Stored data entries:
(* ===== verification/MatchboxSession.v ===== *)
(** * The student's session ([apps/forge/src/matchboxSession.tsx])

    [MatchboxSessionGate]: its React state is [View], its two refs, the client
    objects it shares between closures ([apis], one per [new CinderApi]), the
    queue of storage operations of [session.ts] and what is stored ([disk]).
    A handler that awaits is cut at each [await]: what its continuation will
    need is kept in [waits] (an answer of the network) or next to the queued
    storage operation, and runs on whatever the state has become.  Closures see
    the state of the last render, which is the state they are called in.

    [requests] and [issued] record what was sent and which Host answered a
    sign-in with which token; nothing reads them.  Stored sessions are JSON values here: the
    text in between is [JSON.stringify]'s, read back by [parse_stringify] of
    JsValue.  The gate is the root of the app, so it is not unmounted. *)

From stdpp Require Import gmap.
From S2P Require Import Prelude JsString JsNumber Regex JsValue Locale HostAddress SessionStore SessionClient.
Local Open Scope Z_scope.

Inductive Call :=
  | CallMe | CallLogin (username password : jstr) | CallLogout | CallPassword (current next : jstr).
Record Sent := mkSent { sent_base : jstr; sent_token : option jstr; sent_call : Call }.

(** What runs when a storage operation has settled. *)
Inductive Cont :=
  | AfterRefreshSave (promise : nat) (generation : Z) (current : jsval)
  | AfterRefreshClear (promise : nat)
  | AfterInitSave
  | AfterInitClear
  | AfterLoginSave (generation : Z) (api : nat) (password token : jstr) (user : jsval) (known : list jstr)
  | AfterSwitchClear
  | AfterConnectionClear (normalized label : jstr)
  | AfterPasswordSave (generation : Z) (updated : jsval).
(* ===== verification/TeacherSession.v ===== *)
(** * The teacher's session ([apps/teacher/src/App.tsx])

    [App]: its React state is [View], its three refs ([generation],
    [loadInFlight], [reconnectInFlight]), the client objects closures share
    ([apis]), the queue of storage operations and what is stored ([disk]).  As
    in [MatchboxSession] a handler is cut at each [await]: what its
    continuation needs is kept in [waits], or next to the queued storage
    operation.  [requests], [issued] and [source] record what was sent, which
    Host answered a sign-in with which token and whom the workspace shown was
    asked from;
    nothing reads them.  A reply to a reconnection carries whether the effect
    was cleaned up meanwhile; either is allowed at any time. *)

From S2P Require Import Prelude JsString JsValue HostAddress SessionClient.
Local Open Scope Z_scope.

Inductive TeacherTab :=
  | TabDashboard | TabStudents | TabClassrooms | TabAssignments | TabAttendance | TabGradebook | TabPapers | TabSettings.
#[export] Instance TeacherTab_eq : EqDecision TeacherTab. Proof. solve_decision. Defined.

(** What [loadWorkspace] fetches. *)
Record Workspace := mkWorkspace { stats : jsval; students : jsval; classrooms : jsval; assignments : jsval }.
Definition zero_stats : jsval :=
  VObj ((fun k => (k, VNum (JsNumber.num 0))) <$>
    [js "students"; js "classrooms"; js "pending_submissions"; js "ungraded_submissions"; js "present_today"]).
(** [resetTeacherWorkspaceState] *)
Definition resetTeacherWorkspaceState (generation : Z) : Z * Workspace :=
  (generation + 1, mkWorkspace zero_stats (VArr []) (VArr []) (VArr [])).
Definition EMPTY : Workspace := snd (resetTeacherWorkspaceState 0).

Inductive Call := CallStatus | CallMe | CallLogin (username password : jstr) | CallLogout | CallWorkspace.
Record Sent := mkSent { sent_base : jstr; sent_token : option jstr; sent_call : Call }.
(** A Host and the token shown to it. *)
Definition Credentials : Type := jstr * option jstr.

(** What runs after a load of the workspace. *)
Inductive Then := ThenNothing | ThenStarted | ThenRetried (generation : Z).
(** What runs when a storage operation has settled. *)
Inductive Cont :=
  | AfterStartSave (generation : Z) (api : nat)
  | AfterStartClear
  | AfterRetryClear (generation : Z)
  | AfterLoginSave (generation : Z) (api : nat) (token : jstr) (user : jsval)
  | AfterStaleClear (generation : Z)
  | AfterLogoutClear
  | AfterSwitchClear (normalized label : jstr) (needs_setup : bool).
(** What waits for an answer; [WaitView]: a request of one of the views, which
    calls [onUpdated] when it succeeds. *)
Inductive Wait :=
  | WaitStatus (generation : Z) (api : nat) (host : jstr) (session : option StoredTeacherSession)
  | WaitStartMe (generation : Z) (api : nat) (host : jstr) (session : StoredTeacherSession)
  | WaitLoad (generation : Z) (asked : Credentials) (next : Then)
  | WaitRetry (generation : Z) (api : nat)
  | WaitLogin (generation : Z) (api : nat) (base : jstr)
  | WaitConnection (base : jstr) (api : nat) (signed_in : bool) (label : jstr)
  | WaitSwitched (normalized label : jstr) (needs_setup : bool)
  | WaitView (api : nat).
Inductive Reply :=
  | ReplyStatus (needs_setup : bool)
  | ReplyUser (user : jsval) (cancelled : bool)
  | ReplyLogin (token : jstr) (user : jsval)
  | ReplyWorkspace (w : Workspace)
  | ReplyConnection (checked : outcome jstr (jstr * bool))
  | ReplySettled
  | ReplyFailure (is_api_error offline cancelled : bool).

Record View := mkView {
  loading : bool;
  needsSetup : option bool;
  v_baseUrl : jstr;
  deviceLabel : jstr;
  v_api : nat;
  v_user : option jsval;
  v_online : bool;
  tab : TeacherTab;
  workspace : Workspace;
  refreshing : bool;
  connectionOpen : bool;
  knownAccounts : list jstr;
  login_busy : option Z
}.
Record App := mkApp {
  view : View;
  generation : Z;
  loadInFlight : option Z;
  reconnectInFlight : option Z;
  apis : list CinderApi;
  waits : list Wait;
  queue : list (StoreOp * Cont);
  disk : option jsval;
  requests : list Sent;
  issued : list (jstr * jstr);
  source : option Credentials
}.

Definition set_loading (x : bool) (w : View) : View := mkView x (needsSetup w) (v_baseUrl w) (deviceLabel w) (v_api w) (v_user w) (v_online w) (tab w) (workspace w) (refreshing w) (connectionOpen w) (knownAccounts w) (login_busy w).
Definition set_needsSetup (x : option bool) (w : View) : View := mkView (loading w) x (v_baseUrl w) (deviceLabel w) (v_api w) (v_user w) (v_online w) (tab w) (workspace w) (refreshing w) (connectionOpen w) (knownAccounts w) (login_busy w).
Definition set_v_baseUrl (x : jstr) (w : View) : View := mkView (loading w) (needsSetup w) x (deviceLabel w) (v_api w) (v_user w) (v_online w) (tab w) (workspace w) (refreshing w) (connectionOpen w) (knownAccounts w) (login_busy w).
Definition set_deviceLabel (x : jstr) (w : View) : View := mkView (loading w) (needsSetup w) (v_baseUrl w) x (v_api w) (v_user w) (v_online w) (tab w) (workspace w) (refreshing w) (connectionOpen w) (knownAccounts w) (login_busy w).
Definition set_v_api (x : nat) (w : View) : View := mkView (loading w) (needsSetup w) (v_baseUrl w) (deviceLabel w) x (v_user w) (v_online w) (tab w) (workspace w) (refreshing w) (connectionOpen w) (knownAccounts w) (login_busy w).
Definition set_v_user (x : option jsval) (w : View) : View := mkView (loading w) (needsSetup w) (v_baseUrl w) (deviceLabel w) (v_api w) x (v_online w) (tab w) (workspace w) (refreshing w) (connectionOpen w) (knownAccounts w) (login_busy w).
Definition set_v_online (x : bool) (w : View) : View := mkView (loading w) (needsSetup w) (v_baseUrl w) (deviceLabel w) (v_api w) (v_user w) x (tab w) (workspace w) (refreshing w) (connectionOpen w) (knownAccounts w) (login_busy w).
Definition set_tab (x : TeacherTab) (w : View) : View := mkView (loading w) (needsSetup w) (v_baseUrl w) (deviceLabel w) (v_api w) (v_user w) (v_online w) x (workspace w) (refreshing w) (connectionOpen w) (knownAccounts w) (login_busy w).
Definition set_workspace (x : Workspace) (w : View) : View := mkView (loading w) (needsSetup w) (v_baseUrl w) (deviceLabel w) (v_api w) (v_user w) (v_online w) (tab w) x (refreshing w) (connectionOpen w) (knownAccounts w) (login_busy w).
Definition set_refreshing (x : bool) (w : View) : View := mkView (loading w) (needsSetup w) (v_baseUrl w) (deviceLabel w) (v_api w) (v_user w) (v_online w) (tab w) (workspace w) x (connectionOpen w) (knownAccounts w) (login_busy w).
Definition set_connectionOpen (x : bool) (w : View) : View := mkView (loading w) (needsSetup w) (v_baseUrl w) (deviceLabel w) (v_api w) (v_user w) (v_online w) (tab w) (workspace w) (refreshing w) x (knownAccounts w) (login_busy w).
Definition set_knownAccounts (x : list jstr) (w : View) : View := mkView (loading w) (needsSetup w) (v_baseUrl w) (deviceLabel w) (v_api w) (v_user w) (v_online w) (tab w) (workspace w) (refreshing w) (connectionOpen w) x (login_busy w).
Definition set_login_busy (x : option Z) (w : View) : View := mkView (loading w) (needsSetup w) (v_baseUrl w) (deviceLabel w) (v_api w) (v_user w) (v_online w) (tab w) (workspace w) (refreshing w) (connectionOpen w) (knownAccounts w) x.
Definition set_view (x : View) (g : App) : App := mkApp x (generation g) (loadInFlight g) (reconnectInFlight g) (apis g) (waits g) (queue g) (disk g) (requests g) (issued g) (source g).
Definition set_generation (x : Z) (g : App) : App := mkApp (view g) x (loadInFlight g) (reconnectInFlight g) (apis g) (waits g) (queue g) (disk g) (requests g) (issued g) (source g).
Definition set_loadInFlight (x : option Z) (g : App) : App := mkApp (view g) (generation g) x (reconnectInFlight g) (apis g) (waits g) (queue g) (disk g) (requests g) (issued g) (source g).
Definition set_reconnectInFlight (x : option Z) (g : App) : App := mkApp (view g) (generation g) (loadInFlight g) x (apis g) (waits g) (queue g) (disk g) (requests g) (issued g) (source g).
Definition set_apis (x : list CinderApi) (g : App) : App := mkApp (view g) (generation g) (loadInFlight g) (reconnectInFlight g) x (waits g) (queue g) (disk g) (requests g) (issued g) (source g).
Definition set_waits (x : list Wait) (g : App) : App := mkApp (view g) (generation g) (loadInFlight g) (reconnectInFlight g) (apis g) x (queue g) (disk g) (requests g) (issued g) (source g).
Definition set_queue (x : list (StoreOp * Cont)) (g : App) : App := mkApp (view g) (generation g) (loadInFlight g) (reconnectInFlight g) (apis g) (waits g) x (disk g) (requests g) (issued g) (source g).
Definition set_disk (x : option jsval) (g : App) : App := mkApp (view g) (generation g) (loadInFlight g) (reconnectInFlight g) (apis g) (waits g) (queue g) x (requests g) (issued g) (source g).
Definition set_requests (x : list Sent) (g : App) : App := mkApp (view g) (generation g) (loadInFlight g) (reconnectInFlight g) (apis g) (waits g) (queue g) (disk g) x (issued g) (source g).
Definition set_issued (x : list (jstr * jstr)) (g : App) : App := mkApp (view g) (generation g) (loadInFlight g) (reconnectInFlight g) (apis g) (waits g) (queue g) (disk g) (requests g) x (source g).
Definition set_source (x : option Credentials) (g : App) : App := mkApp (view g) (generation g) (loadInFlight g) (reconnectInFlight g) (apis g) (waits g) (queue g) (disk g) (requests g) (issued g) x.
Definition upd (f : View -> View) (g : App) : App := set_view (f (view g)) g.

Definition DEV_HOST : jstr := js "http://127.0.0.1:7373".
Definition teacher_name (u : jsval) : jstr := to_string (get (js "username") u).
Definition rememberAccount (name : jstr) (g : App) : App := upd (fun w => set_knownAccounts (remember name (knownAccounts w)) w) g.
Definition forgetAccount (name : jstr) (g : App) : App :=
  upd (fun w => set_knownAccounts (List.filter (fun n => negb (seqb n name)) (knownAccounts w)) w) g.

Definition setToken_api (i : nat) (t : option jstr) (g : App) : App :=
  set_apis (alter (fun a => mkApi (api_base a) t) i (apis g)) g.
Definition credentials (i : nat) (g : App) : Credentials :=
  match apis g !! i with Some a => (api_base a, bearer a) | None => ([], None) end.
Definition send (i : nat) (c : Call) (g : App) : App :=
  set_requests (requests g ++ [mkSent (fst (credentials i g)) (snd (credentials i g)) c]) g.
Definition issue (i : nat) (t : jstr) (g : App) : App := set_issued ((fst (credentials i g), t) :: issued g) g.
Definition await (w : Wait) (g : App) : App := set_waits (waits g ++ [w]) g.
Definition store_op (o : StoreOp) (k : Cont) (g : App) : App := set_queue (queue g ++ [(o, k)]) g.
Definition is_current (gen : Z) (g : App) : bool := isCurrentTeacherWorkspaceGeneration gen (generation g).

Definition resetWorkspace (g : App) : App :=
  let (gen, empty) := resetTeacherWorkspaceState (generation g) in
  set_source None (set_generation gen (set_loadInFlight None (set_reconnectInFlight None
    (upd (fun w => set_tab TabDashboard (set_refreshing false (set_workspace empty w))) g)))).
(** The steps of every sign-out. *)
Definition sign_out (api : nat) (k : Cont) (g : App) : App :=
  store_op ClearOp k (upd (set_v_user None) (setToken_api api None (resetWorkspace g))).

(** ** Loading the workspace *)

Definition retried (gen : Z) (g : App) : App :=
  if bool_decide (reconnectInFlight g = Some gen) then set_reconnectInFlight None g else g.
Definition continue (k : Then) (g : App) : App :=
  match k with
  | ThenNothing => g
  | ThenStarted => upd (set_loading false) g
  | ThenRetried gen => retried gen g
  end.
Definition loadWorkspace (api : nat) (gen : Z) (k : Then) (g : App) : App :=
  if negb (is_current gen g) then continue k g
  else if bool_decide (loadInFlight g = Some gen) then continue k g
  else await (WaitLoad gen (credentials api g) k)
         (send api CallWorkspace (upd (set_refreshing true) (set_loadInFlight (Some gen) g))).
Definition load_finish (gen : Z) (asked : Credentials) (k : Then) (r : Reply) (g : App) : App :=
  continue k
    (if negb (is_current gen g) then g
     else upd (set_refreshing false) (set_loadInFlight None
       match r with
       | ReplyWorkspace w => set_source (Some asked) (upd (fun v => set_v_online true (set_workspace w v)) g)
       | _ => upd (set_v_online false) g
       end)).
(** The [catch] of [load]. *)
Definition load_failed (request : Z) (f : Failure) (g : Rooms) : Rooms :=
  load_done request
    (if negb (request =? generation g) then g
     else
       let g := set_shown (cached_all (scope g) (db g)) g in
       if is_offline f then g else set_message (errorMessage f) g).

Definition after_flush (request : Z) (g : Rooms) : Rooms :=
  let g := readQueued g in
  if negb (request =? generation g) then load_done request g else spawn (Fetching request) g.

(** The loop of [flushCurrentStudent] up to its next request. *)
Fixpoint next_own (scope : jstr) (todo : list OutboxEntry) : option (OutboxEntry * list OutboxEntry) :=
  match todo with
  | [] => None
  | e :: rest => if mine scope e then Some (e, rest) else next_own scope rest
  end.
Definition flush_on (request : Z) (todo : list OutboxEntry) (g : Rooms) : Rooms :=
  match next_own (scope g) todo with
  | Some (e, rest) => spawn (Flushing request e rest) g
  | None => after_flush request g
  end.

(** What an answer means for an entry: gone or kept, and whether to go on. *)
Inductive Verdict := Delivered | Refused | Later | Stop.
Definition verdict (r : outcome Failure unit) : Verdict :=
  match r with
  | Ok _ => Delivered
  | Throw (OtherFailure _) => Stop
  | Throw (ApiFailure status offline _) =>
    if shouldRetryOutboxFailure status offline then (if offline then Stop else Later) else Refused
  end.

Definition flush_answer (request : Z) (e : OutboxEntry) (todo : list OutboxEntry) (r : outcome Failure unit)
    (g : Rooms) : Rooms :=
  match verdict r with
  | Delivered =>
    let g := match entry_payload e with SubmissionEntry p => set_sent (sent g ++ [p]) g | NoteEntry _ => g end in
    flush_on request todo (set_db (removeOutbox (entry_key e) (db g)) g)
  | Refused => flush_on request todo (set_message msg_rejected (set_db (removeOutbox (entry_key e) (db g)) g))
  | Later => flush_on request todo g
  | Stop => after_flush request g
  end.

Definition load (g : Rooms) : Rooms :=
  let request := generation g + 1 in
  let g := set_message [] (set_loading true (set_generation request g)) in
  if negb (online g) then load_failed request (ApiFailure 0 true (js "Host unavailable")) g
  else flush_on request (outboxEntries (db g)) g.

Definition fetched (request : Z) (r : outcome Failure Shown) (g : Rooms) : Rooms :=
  match r with
  | Ok next =>
    if negb (request =? generation g) then load_done request g
    else load_done request (set_db (cache_all (scope g) next (db g)) (set_shown next g))
  | Throw f => load_failed request f g
  end.

(** The effect on [load]: its cleanup, then the new [load]. *)
Definition props_changed (now_online : bool) (g : Rooms) : Rooms :=
  load (set_online now_online (set_generation (generation g + 1) g)).

(** ** The assignment page *)

Definition graded (current : option Submission) : bool :=
  match current with
  | Some s => bool_decide (s_status s = SGraded) || match s_grade s with Some gr => published gr | None => false end
  | None => false
  end.
Definition current_of (id : jstr) (g : Rooms) : option Submission :=
  match find (fun p => seqb (fst p) id) (submissions (shown g)) with Some (_, s) => s | None => None end.

(** The length of a text in UTF-8. *)
Definition utf8_length (s : jstr) : Z :=
  foldr (fun p n => n + (if (snd p <? 128)%N then 1 else if (snd p <? 2048)%N then 2
                         else if (snd p <? 65536)%N then 3 else 4)) 0 (code_points s).

(** [doc] and [text] are what the sanitizer and the two parsers make of the note. *)
Definition prepared (id : jstr) (current : option Submission) (title : jstr) (doc : jsval) (text : jstr)
    : outcome jstr SubmissionPayload :=
  if negb (truthy text) then Throw (js "The selected note is empty.")
  else if (1024 * 1024 <? utf8_length text) || (2 * 1024 * 1024 <? utf8_length (stringify doc))
  then Throw (js "This note is too large to submit.")
  else Ok (mkPayload id doc text
             ((match current with Some _ => js "Resubmitted from " | None => js "Submitted from " end) ++
              [8220%N] ++ title ++ [8221%N])).

Definition msg_sent : jstr := js "Work submitted. This saved version will not change when you edit the note.".
Definition msg_went_offline : jstr := js "The Host went offline. This version will be sent when this account reconnects.".
Definition msg_saved : jstr := js "Saved on this device. It will be sent when this account reconnects.".

Definition key_of (p : SubmissionPayload) (g : Rooms) : jstr := submissionOutboxKey (scope g) (assignmentId p).
Definition enqueue (p : SubmissionPayload) (now : jstr) (g : Rooms) : Rooms :=
  set_db (queueOffline (mkEntry (key_of p g) (SubmissionEntry p) now) now (db g)) g.

Definition submit (id title : jstr) (doc : jsval) (text now : jstr) (g : Rooms) : Rooms :=
  if loading g || graded (current_of id g) then g
  else
    match prepared id (current_of id g) title doc text with
    | Throw e => set_detail_message e g
    | Ok p =>
      if online g
      then spawn (Submitting p now) (set_busy true (set_detail_message [] (set_db (removeOutbox (key_of p g) (db g)) g)))
      else readQueued (set_detail_message msg_saved (enqueue p now g))
    end.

Exercise aim:
Please state how many lines in the records above hold the word "ReplyWorkspace", giving only the number.

Reply to the task:
2